Choreographer and director Mark Bruce has stuck very close to Stoker's novel in this inspired translation of Dracula for dance-theatre.  He has made some adjustments - impossible not to, for the novel is a strange and rambling thing, despite the enduring power of its imagery - so, for example, both Renfield and van Helsing are cut completely, while Lucy's three suitors no longer have names, merely functional titles.  However, most of the pivotal scenes of the book are immediately identifiable to anyone who has read it, and to those who only know the gist, the story remains clearly enough told that it should pose no problems.

An evocatively minimalist decor - wrought iron gates at the rear of the stage, and three mobile sarcophagi which can also serve as other pieces of furniture - is highlighted by smoky beams of light, and the whole becomes a study in greys, blacks and silver, with only the dresses of Mina and Lucy standing out in primary colours.  The choreography is set to an eclectic mix of music, ranging from Scarlatti to Schnittke, as well as contributions by Bruce himself, and with some forays into Victorian music-hall, electro-acoustics, and appropriately atmospheric sound effects.

The work is noticeably structured in a succession of set pieces - an introductory solo for Dracula, a pas de deux for Mina and Jonathan, the same for Lucy and her fiancé, and so on - in between narrative scenes which are more acted than danced.  The pacing works well, on the whole, although there is a lot more story delivered in Act 1 than in Act 2, and I found Act 2 the stronger part.  The problem with Act 1 is that Bruce has tried to pack in an enormous amount of information, maybe too much, and the result can be a little uneven.
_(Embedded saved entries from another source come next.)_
Lemma fresh_entry_served_without_request_witness :
  NotionManager.get_page Sample.manager "page" false Sample.fresh_page_world
  = (Ok (JDict [("id", JStr "old")]), tick Sample.fresh_page_world)
  /\ NotionManager.get_block_children Sample.manager "page" false
       cached_children_world
     = (Ok (JList [paragraph_block "kept"]), tick cached_children_world).
Proof.
  split.
  - apply (proj1 (fresh_entry_served_without_request Sample.manager "page"
                    (JDict [("id", JStr "old")]) (Sample.hourly 0)
                    Sample.fresh_page_world
                    ltac:(reflexivity) ltac:(vm_compute; reflexivity)
                    ltac:(reflexivity))).
    reflexivity.
  - apply (proj2 (fresh_entry_served_without_request Sample.manager "page"
                    (JList [paragraph_block "kept"]) (Sample.hourly 0)
                    cached_children_world
                    ltac:(reflexivity) ltac:(vm_compute; reflexivity)
                    ltac:(reflexivity))).
    reflexivity.
Defined.

(** X13. Fetch once, then hit: after a forced [get_page] whose fetch
    returned a truthy page, the next [get_page] for the key, made
    before 24 hours have passed on the clock, returns the same page
    and sends no request. *)
Theorem second_call_served_from_cache (self : NotionManager.t) (key : string)
    (v : json) (w : World) :
  fst (NotionManager.fetch_page self key w) = Ok v ->
  truthy v = true ->
  valid (clock w (ticks w)) = true ->
  to_us (clock w (S (ticks w))) - to_us (clock w (ticks w)) < hours 24 ->
  NotionManager.get_page self key false
    (snd (NotionManager.get_page self key true w))
  = (Ok v, tick (snd (NotionManager.get_page self key true w))).
Proof.
  intros Hfetch Hv Hvalid Hfresh.
  rewrite (get_page_forced self key v w Hfetch). cbn [snd].
  apply (get_page_hit self key v (clock w (ticks w))); [|done|done|done].
  apply lookup_insert_eq.
Qed.

Lemma second_call_served_from_cache_witness :
  NotionManager.get_page Sample.manager "page" false
    (snd (NotionManager.get_page Sample.manager "page" true Sample.fresh_page_world))
  = (Ok (JDict [("id", JStr "new")]),
     tick (snd (NotionManager.get_page Sample.manager "page" true
                  Sample.fresh_page_world))).
Proof.
  apply (second_call_served_from_cache Sample.manager "page"
           (JDict [("id", JStr "new")]) Sample.fresh_page_world).
  - reflexivity.
  - reflexivity.
  - reflexivity.
  - vm_compute. reflexivity.
Defined.

(** X14. The children of a block and the page named after them share
    one cache file: the children of [b] are stored under the key
    [b_children], so after a forced [get_block_children] for [b] a
    [get_page] for the id [b_children] returns that list of blocks and
    sends no request. *)
Theorem children_entry_answers_page_lookup (self : NotionManager.t) (b : string)
    (v : json) (w : World) :
  fst (NotionManager.fetch_block_children self b w) = Ok v ->
  truthy v = true ->
  valid (clock w (ticks w)) = true ->
  to_us (clock w (S (ticks w))) - to_us (clock w (ticks w)) < hours 24 ->
  NotionManager.get_page self (b +:+ "_children") false
    (snd (NotionManager.get_block_children self b true w))
  = (Ok v, tick (snd (NotionManager.get_block_children self b true w))).
Proof.
  intros Hfetch Hv Hvalid Hfresh.
  rewrite (get_block_children_forced self b v w Hfetch). cbn [snd].
  apply (get_page_hit self (b +:+ "_children") v (clock w (ticks w)));
    [|done|done|done].
  apply lookup_insert_eq.
Qed.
For example, Bruce sets Jonathan's carriage ride from the crossroads to the castle, which is accompanied by a pack of wolves, to Jonathan's great consternation.  This begins very well, with three dancers in very striking horse-head masks, for all the world like knights on a chess-board, and another five in stylised wolf masks cavorting alongside.  However, the scene goes on too long.  I still don't quite understand the grim vaudeville number the Count and his three "brides" launch into just before he departs for England.  And what is one of the climactic passages of the novel, the voyage of the Demeter and its ghastly arrival as a ghost ship in Whitby, is set so sketchily it might as well have been altogether omitted.
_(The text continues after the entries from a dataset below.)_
Lemma parse_qs_fold (l : list (string * string)) (m : gmap string (list string)) name :
  is_Some (foldl (fun parsed_result nv =>
                    match parsed_result !! nv.1 with
                    | Some values => <[nv.1 := values ++ [nv.2]]> parsed_result
                    | None => <[nv.1 := [nv.2]]> parsed_result
                    end) m l !! name)
  ↔ is_Some (m !! name) ∨ name ∈ l.*1.
Proof.
  revert m. induction l as [|[n v] l IH]; intros m.
  - cbn. rewrite elem_of_nil. tauto.
  - cbn [foldl]. rewrite IH, fmap_cons, elem_of_cons. cbn [fst snd].
    assert (is_Some (match m !! n with
                     | Some values => <[n := values ++ [v]]> m
                     | None => <[n := [v]]> m
                     end !! name)
            ↔ is_Some (m !! name) ∨ name = n) as ->; [|tauto].
    destruct (decide (name = n)) as [->|Hne].
    + destruct (m !! n); rewrite lookup_insert_eq; split; eauto.
    + destruct (m !! n); rewrite lookup_insert_ne by done; tauto.
Qed.

(** ['auto' in query_params] holds exactly for a field named [auto] with a
    non-empty value. *)
Lemma parse_qs_member qs name :
  is_Some (parse_qs qs !! name) ↔
  ∃ f, f ∈ query_fields qs ∧ field_name f = name ∧ field_has_value f = true.
Proof.
  unfold parse_qs. rewrite parse_qs_fold, lookup_empty, <- parse_qsl_names.
  split; [|by right]. intros [[? [=]]|?]; done.
Qed.

Lemma parse_qsl_append_auto qs :
  parse_qsl (if nonempty qs then qs +:+ "&auto" else "auto") = parse_qsl qs.
Proof.
  unfold parse_qsl. destruct qs as [|c qs]; [reflexivity|].
  cbn [nonempty String.eqb negb].
  change (String c qs +:+ "&auto") with (String c (qs +:+ "&" +:+ "auto")).
  assert (nonempty (String c (qs +:+ "&" +:+ "auto")) = true) as -> by done.
  rewrite <- append_cons, split_amp_append, omap_app.
  change (omap query_field (split "&" "auto")) with (@nil (string * string)).
  by rewrite app_nil_r.
Qed.

(** C6, as stated, fails: a parameter spelled [AUTO] is not recognised,
    and [auto] is appended to a URL that carries it. *)
Lemma auto_in_other_casing_is_appended :
  ensure_auto_parameter "http://web1/server-status?AUTO=1"
  = Return "http://web1/server-status?AUTO=1&auto"
  ∧ "http://web1/server-status?AUTO=1&auto" ≠ "http://web1/server-status?AUTO=1".
Proof. split; [vm_compute; reflexivity|discriminate]. Qed.

(** The parameter in its usual form, without a value, is not recognised
    either: [parse_qs] drops fields with a blank value. *)
Example bare_auto_is_appended :
  ensure_auto_parameter "http://web1/server-status?auto"
  = Return "http://web1/server-status?auto&auto".
Proof. vm_compute. reflexivity. Qed.

(** C6 (amended): for a URL that [urlparse] accepts, when some field of the
    query is named exactly [auto] and carries a non-empty value, the URL is
    returned unchanged; when no field of the query is named exactly [auto],
    the result is the URL put together again from its parsed scheme, netloc,
    path, params and fragment, with the query followed by [&auto], or with
    [auto] as the whole query when there was none, and the parameters read
    from the new query are those read from the old one. *)
Theorem ensure_auto_parameter_spec url parsed_url :
  urlparse url = Return parsed_url →
  ((∃ f, f ∈ query_fields (query parsed_url)
         ∧ field_name f = "auto" ∧ field_has_value f = true) →
   ensure_auto_parameter url = Return url)
  ∧ ((∀ f, f ∈ query_fields (query parsed_url) → field_name f ≠ "auto") →
     let new_query :=
       if nonempty (query parsed_url) then query parsed_url +:+ "&auto"
       else "auto" in
     ensure_auto_parameter url
     = Return (urlunparse (mkParse (scheme parsed_url) (netloc parsed_url)
                             (path parsed_url) (params parsed_url) new_query
                             (fragment parsed_url)))
     ∧ parse_qsl new_query = parse_qsl (query parsed_url)).
Proof.
  intros Hparse. unfold ensure_auto_parameter. rewrite Hparse.
  unfold Return. split.
  - intros Hauto. apply parse_qs_member in Hauto as [values Hvalues].
    by rewrite Hvalues.
  - intros Hnone. cbn zeta. split; [|apply parse_qsl_append_auto].
    destruct (parse_qs (query parsed_url) !! "auto") as [values|] eqn:Hq; [|done].
    assert (is_Some (parse_qs (query parsed_url) !! "auto")) as Hsome by eauto.
    apply parse_qs_member in Hsome as (f & Hf & Hname & _).
    by destruct (Hnone f Hf).
Qed.

Lemma ensure_auto_parameter_spec_witness :
  ensure_auto_parameter "http://web1/server-status?refresh=5&auto=1"
  = Return "http://web1/server-status?refresh=5&auto=1"
  ∧ ensure_auto_parameter "http://web1/server-status?refresh=5"
    = Return "http://web1/server-status?refresh=5&auto".
Proof.
  split.
  - refine (proj1 (ensure_auto_parameter_spec
                     "http://web1/server-status?refresh=5&auto=1"
                     (mkParse "http" "web1" "/server-status" "" "refresh=5&auto=1" "")
                     _) _).
    + vm_compute. reflexivity.
    + exists "auto=1". split; [|split; vm_compute; reflexivity].
      apply elem_of_cons. right. apply elem_of_cons. by left.
  - refine (proj1 (proj2 (ensure_auto_parameter_spec
                     "http://web1/server-status?refresh=5"
                     (mkParse "http" "web1" "/server-status" "" "refresh=5" "")
                     _) _)).
    + vm_compute. reflexivity.
    + intros f Hf. apply elem_of_cons in Hf as [->|Hf]; [by vm_compute|].
      by apply elem_of_nil in Hf.
Defined.

End auto_parameter.

(** ** Proxies *)

Section proxies.

(** The request carries the HTTP proxy, whatever the scheme of the URL and
    whatever the HTTPS proxy. *)
Lemma open_request_proxy url http_proxy https_proxy st :
  (open_request url http_proxy https_proxy st).2
  = Return (mkRequest url http_proxy).
Proof.
  unfold open_request. destruct http_proxy as [hp|], https_proxy as [hsp|]; cbn.
  - by rewrite lookup_insert_ne, lookup_insert_eq.
  - by rewrite lookup_insert_eq.
  - by rewrite lookup_insert_ne by done.
  - done.
Qed.

(** Each task gets the proxies of its own section, and the global ones for
    those its section does not set. *)
Lemma make_tasks_proxies config ghp ghsp ts t :
  make_tasks config ghp ghsp = Return ts → t ∈ ts →
  ∃ options,
    (task_label t, options) ∈ config
    ∧ task_http_proxy t = section_get options "http_proxy" ghp
    ∧ task_https_proxy t = section_get options "https_proxy" ghsp.
Proof.
  revert ts. induction config as [|[server_label options] config IH];
    intros ts Hts Ht.
  - injection Hts as <-. by apply elem_of_nil in Ht.
  - cbn [make_tasks] in Hts.
    destruct (String.eqb server_label "config").
    { destruct (IH ts Hts Ht) as (o & Ho & Hp). exists o. split; [by right|done]. }
    destruct (options !! "url") as [u|]; [|done].
    destruct (ensure_auto_parameter u) as [e|url]; [done|].
    destruct (make_tasks config ghp ghsp) as [e|ts']; [done|].
    injection Hts as <-. apply elem_of_cons in Ht as [->|Ht].
    + exists options. split; [by left|done].
    + destruct (IH ts' eq_refl Ht) as (o & Ho & Hp). exists o.
      split; [by right|done].
Qed.

(** C8 fails on the code for a target with an [https] URL: the request of
    [web2], whose section sets an HTTPS proxy and no HTTP proxy, goes out
    without a proxy; the HTTPS proxy only reaches [os.environ]. *)
Theorem https_proxy_not_applied :
  make_tasks example_config None None = Return example_tasks
  ∧ mkTask "web2" "https://web2/server-status?auto" None
           (Some "http://proxy:3128") ∈ example_tasks
  ∧ (open_request "https://web2/server-status?auto" None
                  (Some "http://proxy:3128") example_state).2
    = Return (mkRequest "https://web2/server-status?auto" None)
  ∧ environ (open_request "https://web2/server-status?auto" None
                          (Some "http://proxy:3128") example_state).1
      !! "https_proxy" = Some "http://proxy:3128".
Proof.
  split; [by vm_compute|]. split.
  - apply elem_of_cons. right. apply elem_of_cons. by left.
  - split; [apply open_request_proxy|by vm_compute].
Qed.

End proxies.

(** * Further properties of the code *)

(** ** The loop over the sections *)

Section sections_loop.

Implicit Types (config : list (string * gmap string string)).




End sections_loop.

(** ** More on the status parser *)

Section parser_more.

Implicit Types (m : gmap string string) (es : list (string * string)).

Lemma split_single_cons c a s :
  split (String c EmptyString) (String a s)
  = if Ascii.eqb c a then EmptyString :: split (String c EmptyString) s
    else push_char a (split (String c EmptyString) s).
Proof.
  unfold split. cbn [split_from starts_with]. rewrite andb_true_r.
  by destruct (Ascii.eqb c a).
Qed.

Lemma split_single_append c s r :
  split (String c EmptyString) (s +:+ String c EmptyString +:+ r)
  = split (String c EmptyString) s ++ split (String c EmptyString) r.
Proof.
  induction s as [|a s IH].
  - change ("" +:+ String c "" +:+ r) with (String c r).
    by rewrite split_single_cons, Ascii.eqb_refl.
  - rewrite append_cons, !split_single_cons, IH.
    destruct (Ascii.eqb c a); [done|].
    pose proof (split_from_nonempty (String c "") 0 s) as Hne.
    fold (split (String c "") s) in Hne.
    by destruct (split (String c "") s).
Qed.

Lemma foldl_put_union es m : foldl put m es = foldl put ∅ es ∪ m.
Proof.
  induction es as [|[k v] es IH] using rev_ind.
  - cbn. by rewrite (left_id_L ∅ (∪)).
  - rewrite !foldl_snoc, IH. unfold put. cbn. by rewrite insert_union_l.
Qed.

(** X2: parsing two pages joined by a line break gives the entries of the
    second page, and those of the first for the keys that the second lacks. *)
Theorem parse_status_append a b :
  parse_status (a +:+ newline +:+ b) = parse_status b ∪ parse_status a.
Proof.
  unfold parse_status, newline. rewrite split_single_append, foldl_app.
  rewrite !foldl_parse_item. apply foldl_put_union.
Qed.

Lemma foldl_put_is_Some es m k : k ∈ es.*1 → is_Some (foldl put m es !! k).
Proof.
  induction es as [|[k' v'] es IH] using rev_ind.
  - intros Hk. by apply elem_of_nil in Hk.
  - rewrite fmap_app, elem_of_app, foldl_snoc. unfold put. cbn.
    rewrite list_elem_of_singleton. intros [Hk| ->].
    + rewrite lookup_insert. case_decide; [by eexists|by apply IH].
    + rewrite lookup_insert_eq. by eexists.
Qed.

(** X3: the keys of the mapping are exactly the trimmed keys of the lines
    with one separator, and every value is the trimmed value of such a line;
    a page without such a line gives the empty mapping. *)
Theorem parse_status_keys data :
  (∀ k, is_Some (parse_status data !! k) ↔ k ∈ key_of <$> kept_lines data)
  ∧ (∀ k v, parse_status data !! k = Some v →
            ∃ item, item ∈ kept_lines data
                    ∧ key_of item = k ∧ value_of item = v)
  ∧ (kept_lines data = [] → parse_status data = ∅).
Proof.
  rewrite parse_status_entries, kept_entries_lines.
  assert (∀ k v, foldl put ∅
                   ((λ item, (key_of item, value_of item)) <$> kept_lines data)
                 !! k = Some v →
                 ∃ item, item ∈ kept_lines data
                         ∧ key_of item = k ∧ value_of item = v) as Hinv.
  { intros k v Hk. apply foldl_put_lookup_inv in Hk as [Hk|Hk].
    - by rewrite lookup_empty in Hk.
    - apply list_elem_of_fmap in Hk as (item & [= -> ->] & Hin). eauto. }
  split; [|split].
  - intros k. split.
    + intros [v Hk]. destruct (Hinv k v Hk) as (item & Hin & <- & _).
      by apply list_elem_of_fmap_2.
    + intros Hk. apply foldl_put_is_Some. by rewrite <- list_fmap_compose.
  - exact Hinv.
  - by intros ->.
Qed.

Lemma parse_status_no_kept_line data :
  kept_lines data = [] → parse_status data = ∅.
Proof. rewrite parse_status_entries, kept_entries_lines. by intros ->. Qed.

Lemma append_single (c : ascii) : EmptyString +:+ String c EmptyString = String c EmptyString.
Proof. reflexivity. Qed.

Lemma starts_with_snoc s c :
  c ≠ " "%char →
  starts_with colon_space (s +:+ String c EmptyString) = starts_with colon_space s.
Proof.
  intros Hc. assert (Ascii.eqb " " c = false) as Hb.
  { apply not_true_is_false. intros H%Ascii.eqb_eq. by apply Hc. }
  unfold colon_space. destruct s as [|a [|b r]].
  - rewrite append_single. cbn [starts_with]. by rewrite andb_false_r.
  - rewrite append_cons, append_single. cbn [starts_with]. rewrite Hb. reflexivity.
  - rewrite !append_cons. reflexivity.
Qed.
Act 2, on the other hand, begins with Lucy Westenra's deaths, first as a human, then as a vampire, in a real showstopper of a sequence, admirably delivered by Kristin McGuire.  Her Lucy in the first act overacts like a silent movie starlet; it's deliberate, her whole courtship is played for laughs, but it leaves you unprepared for the force of her interaction with Dracula and its consequences.  The rest of the act follows suit, from strong point to strong point until the sudden denouement.  Eleanor Duval is a suitably grave, reserved Mina, vulnerable yet determined, while Wayne Parsons is a stolid Jonathan.  It's only in the depiction of their wedding night that we get to see just how perturbed both Jonathan and Mina are by Dracula's influence on their lives.
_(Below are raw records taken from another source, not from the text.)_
(** * Request engine: the module pipelines of [RequestFactory]

    A shallow embedding of [src/RequestFactory.js]: the capability context
    handed to a module ([buildExecutionContext], [prepareExecutionEvents],
    [prepareExecutionStore]), the map of abort controllers ([abort]) and
    the two module pipelines ([processRequest], [processResponse],
    [executeRequestModule], [executeResponseModule]).

    JavaScript objects live in a heap and are referred to by location, so
    that sharing is visible: the environment object is one object handed to
    every module of a run, and an [AbortController] is one object whether it
    is held by a running pipeline or by the [abortControllers] map.

    An [async] method is a function of the request object and the state.
    At each [await] the host may run: at the [await] of a module or of a
    collaborator, and at the [await] of the factory's own
    [buildExecutionContext], which falls between the loop's look at
    [signal.aborted] and the call of the module. What the host can do to the
    factory meanwhile is to call [abort]; those calls are part of what the
    awaited call, or the host, is given as. Calls of [processRequest] and
    [processResponse] run one at a time. Modules and collaborators edit the
    request's content; they do not register modules. What a module throws
    or rejects with is any value: [catch (e)] does not ask for an [Error]. *)

From stdpp Require Import gmap strings list fin_maps.


(** ** JavaScript values and plain objects *)

Definition loc := nat.

(** A value is [undefined], a string, a binding imported from another
    package (the event and store helper namespaces, the DOM event target),
    or a reference to a plain object of the heap. *)
Inductive js_value :=
| JsUndefined
| JsString (s : string)
| JsImport (path : string)
| JsRef (l : loc).

#[global] Instance js_value_eq_dec : EqDecision js_value.
Proof. solve_decision. Defined.

(** A plain object: its own properties and whether [Object.freeze] was
    applied to it. *)
Record js_object := JsObject {
  props : gmap string js_value;
  frozen : bool
}.

(** The heap of plain objects; an object's location is its index, objects are
    never collected. *)
Abbreviation js_heap := (list js_object).

(** An object literal [{ k1: v1, ... }]: a new, extensible object. *)
Definition js_new (fields : list (string * js_value)) (h : js_heap) : loc * js_heap :=
  (length h, h ++ [JsObject (list_to_map fields) false]).

(** [o.k] *)
Definition js_get (l : loc) (k : string) (h : js_heap) : js_value :=
  match h !! l with
  | Some o => default JsUndefined (props o !! k)
  | None => JsUndefined
  end.

(** [k in o] for own properties. *)
Definition js_has (l : loc) (k : string) (h : js_heap) : bool :=
  match h !! l with
  | Some o => bool_decide (is_Some (props o !! k))
  | None => false
  end.

(** [o.k = v]. On a frozen object the assignment does not happen (it is
    ignored in sloppy code and is a TypeError in strict code): either way the
    heap is left as it was. *)
Definition js_assign (l : loc) (k : string) (v : js_value) (h : js_heap) : js_heap :=
  match h !! l with
  | Some o =>
      if frozen o then h
      else <[l := JsObject (<[k := v]> (props o)) false]> h
  | None => h
  end.

(** [delete o.k], with the same treatment of frozen objects. *)
Definition js_delete (l : loc) (k : string) (h : js_heap) : js_heap :=
  match h !! l with
  | Some o =>
      if frozen o then h
      else <[l := JsObject (delete k (props o)) false]> h
  | None => h
  end.

(** [Object.freeze(o)]: shallow, the objects that [o] refers to are not
    touched. *)
Definition Object_freeze (l : loc) (h : js_heap) : js_heap :=
  match h !! l with
  | Some o => <[l := JsObject (props o) true]> h
  | None => h
  end.

(** [permissions.includes(name)] *)
Definition includes (permissions : list string) (name : string) : bool :=
  bool_decide (name ∈ permissions).

(** An object is frozen in a heap. *)
Definition is_frozen (h : js_heap) (l : loc) : Prop :=
  ∃ o, h !! l = Some o ∧ frozen o = true.

(** Objects reachable from a location by following property references. *)
Inductive reachable (h : js_heap) : loc → loc → Prop :=
| reachable_here l : reachable h l l
| reachable_step l o k l' l'' :
    h !! l = Some o → props o !! k = Some (JsRef l') →
    reachable h l' l'' → reachable h l l''.

(** Deep immutability: every object reachable from [l] is frozen. *)
Definition deeply_frozen (h : js_heap) (l : loc) : Prop :=
  ∀ l', reachable h l l' → is_frozen h l'.

(** ** Requests, modules and the factory *)

(** The [request] sub-record of an editor request: the part that actions,
    variable evaluation and modules edit in place. *)
Record ArcBaseRequest := {
  url : string;
  method : string;
  headers : string;
  payload : string
}.

(** The editor request. Its [id] is assigned by the editor and is stable;
    what changes while the object travels through a pipeline is its
    [request] sub-record. *)
Record ArcEditorRequest := {
  id : string;
  request : ArcBaseRequest
}.

Record TransportRequest := {
  httpMessage : string;
  startTime : Z;
  endTime : Z
}.

Inductive ArcResponse :=
| Response (status : Z) (body : string)
| ErrorResponse (error : string).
In the Stoker novel, Dracula himself is a shadowy creature (no pun intended); we see very little of him, all told.  That won't work in any kind of theatrical adaptation, the creature must take centre stage, and he does so very successfully in the person of Jonathan Goddard.  His gaunt, elegant figure is both world-weary and darkly energetic, charismatic and eerie, alternately suave and animalistic.  He moves with exactly the sort of otherworldly grace you might expect from Dracula, an uncannily silent figure save when noise is required of him.  He put the seal on a generally impressive performance.